Now, maybe it's just me, but I find these anecdotes hilarious. But, more than hilarious. They provide vivid snapshots of my children. Better than any photograph. Better even than any video. Little, impressionistic brushstrokes that capture memorable details and aspects of their personalities at a certain age.
Over the past decade my wife and I have collected hundreds of quotes and anecdotes like these. We write them down in a journal, titled "Things the Kids Say", that we keep on Google Drive. That document - a scattershot, erratic, occasional record of our children's doings and sayings - has grown over the years to some forty-five pages.

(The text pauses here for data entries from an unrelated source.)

(** * Inventory ledger: entry / issue workflow and its storage layer

    A shallow embedding of
    - [client/src/frontend/server/backend/storage.ts]  (class [DatabaseStorage]),
    - [client/src/frontend/server/backend/routes.ts]   (the strict server),
    - [server/routes.ts]                               (the simple server),
    followed by the properties the specification states about them.

    Conventions of the model.
    - JavaScript strings are sequences of characters; case mapping and
      whitespace are given on the ASCII range only (the location
      vocabulary, racks [A1..] and bins [01..84], lives in that range),
      and a statement that depends on them is about ASCII strings
      ([Js.is_ascii]) or about validated racks and bins.
    - JavaScript numbers holding quantities are integers [Z].
      [DatabaseStorage] is the storage class over columns that hold any
      integer; [IntegerColumns] is the same class over the 32-bit
      integer columns of the store, which refuses a value out of range.
    - The relational store is a record of three tables, each a list of
      rows in insertion order, together with the wall clock that
      [new Date()] and the column defaults read.
    - An [async] method is a state transformer over the store that either
      yields a value or throws. *)

From Stdlib Require Import ZArith Ascii List Bool Lia.
From stdpp Require Import base list sorting strings.

Local Open Scope Z_scope.

(** ** JavaScript string primitives used by the sources *)

Module Js.

Definition is_lower (c : ascii) : bool :=
  let n := nat_of_ascii c in (97 <=? n)%nat && (n <=? 122)%nat.

Definition is_upper (c : ascii) : bool :=
  let n := nat_of_ascii c in (65 <=? n)%nat && (n <=? 90)%nat.

Definition upcase (c : ascii) : ascii :=
  if is_lower c then ascii_of_nat (nat_of_ascii c - 32) else c.

Definition downcase (c : ascii) : ascii :=
  if is_upper c then ascii_of_nat (nat_of_ascii c + 32) else c.

Fixpoint map_chars (f : ascii -> ascii) (s : string) : string :=
  match s with
  | EmptyString => EmptyString
  | String c s' => String (f c) (map_chars f s')
  end.

(** [s.toUpperCase()] and [s.toLowerCase()] on ASCII strings; SQL
    [lower(s)] is the same function on these strings.  Characters
    outside the ASCII range are left as they are, which is not what
    JavaScript does: statements about case are for ASCII strings. *)
Definition toUpperCase : string -> string := map_chars upcase.
Definition toLowerCase : string -> string := map_chars downcase.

I don't remember exactly when or how we decided to keep such a journal. Presumably, one of our children said something we found especially cute or hilarious, and we just had to write it down. In any case, the very first entry is from December 2013:
Baby number four was fast approaching. One afternoon Isaiah, absorbed in some task, mused aloud, “Mom, we should make sure we give our baby a flower name.”

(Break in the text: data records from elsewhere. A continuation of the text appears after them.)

(** X7. Lines 160-218. When the static default token can be encoded,
    /work-items returns only if every upstream reply was a response
    with a 2xx status, and otherwise raises an [HTTPException]: with the
    status and text of the latest upstream response when that response
    is outside 2xx, and with status 500 in every other case, a failed
    connection included. *)
Theorem work_items_failures_passed_on (World : Type)
    (send : request -> World -> reply * World) d str_of exn_str (w : World)
    a it o p u auth raw :
  utf8_encode (58 :: AZURE_ACCESS_TOKEN d) = Some raw ->
  let handler := get_work_items d str_of exn_str a it o p u auth in
  match fst (run send handler w) with
  | Returned _ => Forall answered_with_success (exchanges send handler w)
  | Raised e => upstream_failure exn_str (rev (exchanges send handler w)) e
  end.
Proof.
  intros Hd handler.
  pose proof (ensures_run World send handler _ _ [] w
                (get_work_items_failures d str_of exn_str a it o p u auth raw Hd)) as H.
  rewrite app_nil_r in H. destruct (fst (run send handler w)); [|exact H].
  cbn beta in H. apply Forall_rev in H. now rewrite rev_involutive in H.
Qed.

Lemma work_items_failures_passed_on_witness :
  fst (run scripted
         (get_work_items builtin_defaults decimal class_name (py "me") [] None None None None)
         [status 403 (py "denied")])
  = Raised (HTTPException 403 (py "Azure DevOps API error: denied")).
Proof.
  pose proof (work_items_failures_passed_on (list reply) scripted builtin_defaults decimal
                class_name [status 403 (py "denied")] (py "me") [] None None None None
                (py ":your-pat-token") eq_refl) as H.
  cbv zeta in H.
  destruct (fst (run scripted
                   (get_work_items builtin_defaults decimal class_name (py "me") []
                      None None None None) [status 403 (py "denied")])) as [resp|e] eqn:E.
  - vm_compute in E. discriminate.
  - vm_compute in H. now subst e.
Defined.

“A flower name?” Mom asked.
“Yeah,” he said dreamily. “Like Daisy. Or Rose, or Lily.“
“Well, those are lovely, “ Mom said encouragingly. “But what if our baby is a boy? I don’t think there are any flowers that make good names for boys.”
“Yes, there is, Mom,” he answered at once. “There’s Michaelmas Daisy.”
Isaiah was four at the time. In retrospect, this makes sense. It was just a few nights ago, in fact, that my wife and I were discussing the fact that children seem to hit peak quotable-ness at age four. Evidence of which is that our youngest, Gabe, who turned four in December, almost completely dominates recent entries, shuffling his five older siblings to the margins. (“But why did God make the dinosaurs?" Gabe asked recently. "Maybe just so he could watch them fight? Hm. … You never can tell with God.”)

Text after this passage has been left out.